§ Work required: Where a line in the records below includes "split", pull that line out.

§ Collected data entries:
<<<<

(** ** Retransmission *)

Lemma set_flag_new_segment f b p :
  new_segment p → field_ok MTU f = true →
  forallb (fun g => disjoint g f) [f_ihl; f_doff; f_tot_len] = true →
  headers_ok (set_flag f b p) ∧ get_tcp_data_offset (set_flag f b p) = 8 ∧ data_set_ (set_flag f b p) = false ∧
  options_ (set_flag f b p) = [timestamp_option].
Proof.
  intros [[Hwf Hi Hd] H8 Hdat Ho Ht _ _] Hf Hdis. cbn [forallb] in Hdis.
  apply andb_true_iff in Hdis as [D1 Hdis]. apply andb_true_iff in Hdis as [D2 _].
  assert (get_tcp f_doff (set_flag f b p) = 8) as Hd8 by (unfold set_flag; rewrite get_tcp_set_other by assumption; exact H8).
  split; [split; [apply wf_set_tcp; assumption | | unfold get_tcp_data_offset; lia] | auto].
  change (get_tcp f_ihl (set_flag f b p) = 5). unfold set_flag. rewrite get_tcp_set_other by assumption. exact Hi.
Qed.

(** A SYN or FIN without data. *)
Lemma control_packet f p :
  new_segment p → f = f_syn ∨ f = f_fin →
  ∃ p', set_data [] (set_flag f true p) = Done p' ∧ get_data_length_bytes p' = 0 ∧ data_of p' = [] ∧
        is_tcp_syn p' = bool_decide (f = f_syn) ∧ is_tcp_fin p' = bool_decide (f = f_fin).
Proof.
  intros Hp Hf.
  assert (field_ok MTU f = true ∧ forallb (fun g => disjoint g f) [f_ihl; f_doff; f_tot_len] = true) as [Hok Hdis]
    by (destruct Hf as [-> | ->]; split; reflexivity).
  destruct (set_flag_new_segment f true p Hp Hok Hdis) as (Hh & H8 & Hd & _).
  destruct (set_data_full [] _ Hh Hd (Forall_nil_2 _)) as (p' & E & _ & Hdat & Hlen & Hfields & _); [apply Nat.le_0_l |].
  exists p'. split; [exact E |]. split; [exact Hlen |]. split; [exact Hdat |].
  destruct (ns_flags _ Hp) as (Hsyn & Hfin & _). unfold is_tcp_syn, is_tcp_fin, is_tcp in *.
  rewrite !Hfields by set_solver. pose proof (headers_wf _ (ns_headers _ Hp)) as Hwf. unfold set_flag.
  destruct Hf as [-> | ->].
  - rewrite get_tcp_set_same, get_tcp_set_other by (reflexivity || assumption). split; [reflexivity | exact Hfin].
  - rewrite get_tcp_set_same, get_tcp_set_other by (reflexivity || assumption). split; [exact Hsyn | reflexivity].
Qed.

>>>>
<<<<

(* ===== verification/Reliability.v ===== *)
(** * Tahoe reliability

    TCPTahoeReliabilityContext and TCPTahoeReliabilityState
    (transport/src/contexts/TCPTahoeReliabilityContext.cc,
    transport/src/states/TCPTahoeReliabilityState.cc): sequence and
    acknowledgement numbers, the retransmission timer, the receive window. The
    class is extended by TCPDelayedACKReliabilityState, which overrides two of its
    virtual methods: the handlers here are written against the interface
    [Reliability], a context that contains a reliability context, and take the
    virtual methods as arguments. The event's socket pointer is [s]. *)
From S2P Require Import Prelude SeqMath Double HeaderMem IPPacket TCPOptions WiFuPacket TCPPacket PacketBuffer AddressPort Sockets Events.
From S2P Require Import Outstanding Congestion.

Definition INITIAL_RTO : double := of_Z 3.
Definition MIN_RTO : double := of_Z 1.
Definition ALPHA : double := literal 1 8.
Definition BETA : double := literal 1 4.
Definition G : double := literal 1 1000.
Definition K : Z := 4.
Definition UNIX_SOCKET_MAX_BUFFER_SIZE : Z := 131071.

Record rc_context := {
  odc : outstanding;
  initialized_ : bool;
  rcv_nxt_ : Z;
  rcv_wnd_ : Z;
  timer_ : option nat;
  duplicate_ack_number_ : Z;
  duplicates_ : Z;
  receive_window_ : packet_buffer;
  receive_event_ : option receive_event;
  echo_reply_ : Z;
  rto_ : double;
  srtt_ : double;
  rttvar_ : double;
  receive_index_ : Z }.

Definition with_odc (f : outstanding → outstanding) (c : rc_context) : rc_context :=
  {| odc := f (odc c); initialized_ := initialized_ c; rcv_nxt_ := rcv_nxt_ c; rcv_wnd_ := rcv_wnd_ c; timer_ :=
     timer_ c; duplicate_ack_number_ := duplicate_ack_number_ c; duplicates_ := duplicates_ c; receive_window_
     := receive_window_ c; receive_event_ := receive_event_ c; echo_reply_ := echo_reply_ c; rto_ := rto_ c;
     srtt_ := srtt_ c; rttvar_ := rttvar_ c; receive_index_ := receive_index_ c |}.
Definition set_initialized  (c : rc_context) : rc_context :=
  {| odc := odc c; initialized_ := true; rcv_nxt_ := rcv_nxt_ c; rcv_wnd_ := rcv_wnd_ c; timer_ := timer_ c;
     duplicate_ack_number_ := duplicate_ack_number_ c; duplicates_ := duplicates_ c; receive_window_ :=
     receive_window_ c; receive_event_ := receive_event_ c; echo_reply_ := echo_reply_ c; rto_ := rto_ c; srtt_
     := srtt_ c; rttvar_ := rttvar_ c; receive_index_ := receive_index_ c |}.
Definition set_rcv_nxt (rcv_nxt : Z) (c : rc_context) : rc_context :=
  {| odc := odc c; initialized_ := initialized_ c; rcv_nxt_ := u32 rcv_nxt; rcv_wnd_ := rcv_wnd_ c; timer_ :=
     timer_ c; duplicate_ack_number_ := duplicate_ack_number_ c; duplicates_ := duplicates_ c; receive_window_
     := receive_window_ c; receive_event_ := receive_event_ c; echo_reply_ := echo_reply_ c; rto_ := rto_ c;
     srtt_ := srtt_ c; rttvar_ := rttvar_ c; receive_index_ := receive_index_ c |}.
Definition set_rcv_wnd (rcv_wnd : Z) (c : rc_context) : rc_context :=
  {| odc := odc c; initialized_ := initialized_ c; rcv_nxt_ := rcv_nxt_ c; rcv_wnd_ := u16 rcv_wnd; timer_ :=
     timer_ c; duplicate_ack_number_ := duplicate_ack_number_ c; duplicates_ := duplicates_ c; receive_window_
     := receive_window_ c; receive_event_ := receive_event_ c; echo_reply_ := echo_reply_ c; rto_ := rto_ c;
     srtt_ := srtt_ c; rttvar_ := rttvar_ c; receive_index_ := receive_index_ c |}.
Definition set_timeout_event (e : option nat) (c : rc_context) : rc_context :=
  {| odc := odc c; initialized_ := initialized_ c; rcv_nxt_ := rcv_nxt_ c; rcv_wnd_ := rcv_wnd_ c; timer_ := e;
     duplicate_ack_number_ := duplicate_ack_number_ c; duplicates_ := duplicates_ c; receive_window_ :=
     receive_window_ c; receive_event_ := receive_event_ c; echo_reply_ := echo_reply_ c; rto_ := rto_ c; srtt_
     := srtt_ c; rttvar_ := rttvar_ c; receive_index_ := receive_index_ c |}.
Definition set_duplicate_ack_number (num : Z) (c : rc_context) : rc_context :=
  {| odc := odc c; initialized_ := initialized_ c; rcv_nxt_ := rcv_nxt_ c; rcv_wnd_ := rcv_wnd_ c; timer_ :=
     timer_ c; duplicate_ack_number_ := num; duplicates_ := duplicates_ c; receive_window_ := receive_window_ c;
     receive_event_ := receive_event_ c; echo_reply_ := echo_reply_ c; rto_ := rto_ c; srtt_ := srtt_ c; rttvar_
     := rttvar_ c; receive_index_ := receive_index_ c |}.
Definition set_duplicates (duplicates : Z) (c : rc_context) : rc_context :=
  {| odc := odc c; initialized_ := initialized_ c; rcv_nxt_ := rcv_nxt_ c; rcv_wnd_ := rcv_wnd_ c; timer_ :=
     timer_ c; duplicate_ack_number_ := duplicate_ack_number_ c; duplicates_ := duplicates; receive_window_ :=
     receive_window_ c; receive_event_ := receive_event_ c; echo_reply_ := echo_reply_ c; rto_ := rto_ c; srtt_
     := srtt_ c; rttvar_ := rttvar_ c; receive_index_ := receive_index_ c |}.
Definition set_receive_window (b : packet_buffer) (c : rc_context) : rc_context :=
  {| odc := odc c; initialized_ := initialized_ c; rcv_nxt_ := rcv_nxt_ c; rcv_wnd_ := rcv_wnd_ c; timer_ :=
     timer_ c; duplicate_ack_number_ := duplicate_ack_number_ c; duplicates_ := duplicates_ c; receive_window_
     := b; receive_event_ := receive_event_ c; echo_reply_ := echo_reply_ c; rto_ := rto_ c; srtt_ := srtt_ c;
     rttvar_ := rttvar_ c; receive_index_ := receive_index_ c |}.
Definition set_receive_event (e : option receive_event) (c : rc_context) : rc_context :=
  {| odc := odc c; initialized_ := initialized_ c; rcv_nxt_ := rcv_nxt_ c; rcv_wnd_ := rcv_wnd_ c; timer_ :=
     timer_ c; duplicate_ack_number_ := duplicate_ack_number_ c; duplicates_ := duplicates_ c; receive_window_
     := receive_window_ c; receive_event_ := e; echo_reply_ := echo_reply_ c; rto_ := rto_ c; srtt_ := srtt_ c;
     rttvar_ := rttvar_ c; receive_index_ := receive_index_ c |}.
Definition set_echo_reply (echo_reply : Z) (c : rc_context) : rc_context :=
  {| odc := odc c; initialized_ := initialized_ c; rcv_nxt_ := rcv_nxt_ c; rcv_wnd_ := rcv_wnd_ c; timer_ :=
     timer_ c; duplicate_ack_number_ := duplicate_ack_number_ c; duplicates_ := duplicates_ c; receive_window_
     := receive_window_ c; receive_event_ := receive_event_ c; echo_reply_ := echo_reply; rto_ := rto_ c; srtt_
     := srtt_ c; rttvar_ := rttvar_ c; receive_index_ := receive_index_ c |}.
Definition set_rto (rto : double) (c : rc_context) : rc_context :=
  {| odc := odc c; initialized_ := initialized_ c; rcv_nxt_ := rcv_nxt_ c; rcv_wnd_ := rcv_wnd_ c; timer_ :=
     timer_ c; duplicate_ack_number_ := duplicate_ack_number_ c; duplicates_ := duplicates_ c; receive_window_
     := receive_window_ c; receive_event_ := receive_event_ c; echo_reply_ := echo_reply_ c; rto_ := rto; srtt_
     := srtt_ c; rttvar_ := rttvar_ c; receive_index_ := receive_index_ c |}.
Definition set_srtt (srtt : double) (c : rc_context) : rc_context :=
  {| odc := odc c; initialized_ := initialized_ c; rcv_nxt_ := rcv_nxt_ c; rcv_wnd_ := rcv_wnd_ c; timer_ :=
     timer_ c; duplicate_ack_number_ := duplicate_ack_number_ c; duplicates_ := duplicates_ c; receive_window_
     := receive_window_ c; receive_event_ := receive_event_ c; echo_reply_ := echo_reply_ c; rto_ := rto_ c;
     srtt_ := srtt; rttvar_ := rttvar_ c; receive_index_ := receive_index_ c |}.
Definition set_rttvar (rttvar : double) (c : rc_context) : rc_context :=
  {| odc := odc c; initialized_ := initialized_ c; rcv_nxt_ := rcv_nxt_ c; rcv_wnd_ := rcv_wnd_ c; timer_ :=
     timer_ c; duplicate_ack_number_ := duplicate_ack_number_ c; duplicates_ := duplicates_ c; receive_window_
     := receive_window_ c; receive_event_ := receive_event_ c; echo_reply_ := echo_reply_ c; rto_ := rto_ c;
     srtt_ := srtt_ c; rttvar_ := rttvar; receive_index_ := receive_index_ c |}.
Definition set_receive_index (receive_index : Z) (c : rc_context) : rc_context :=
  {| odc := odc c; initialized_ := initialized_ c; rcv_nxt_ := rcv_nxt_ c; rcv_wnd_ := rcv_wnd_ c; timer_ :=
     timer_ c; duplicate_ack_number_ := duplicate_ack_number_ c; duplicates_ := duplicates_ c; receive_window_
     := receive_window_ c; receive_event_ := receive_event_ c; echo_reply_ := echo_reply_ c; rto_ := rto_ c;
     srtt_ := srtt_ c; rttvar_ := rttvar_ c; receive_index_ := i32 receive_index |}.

>>>>

§ Solved exercise:
  split; [split; [apply wf_set_tcp; assumption | | unfold get_tcp_data_offset; lia] | auto].
    by (destruct Hf as [-> | ->]; split; reflexivity).
  exists p'. split; [exact E |]. split; [exact Hlen |]. split; [exact Hdat |].
  - rewrite get_tcp_set_same, get_tcp_set_other by (reflexivity || assumption). split; [reflexivity | exact Hfin].
  - rewrite get_tcp_set_same, get_tcp_set_other by (reflexivity || assumption). split; [exact Hsyn | reflexivity].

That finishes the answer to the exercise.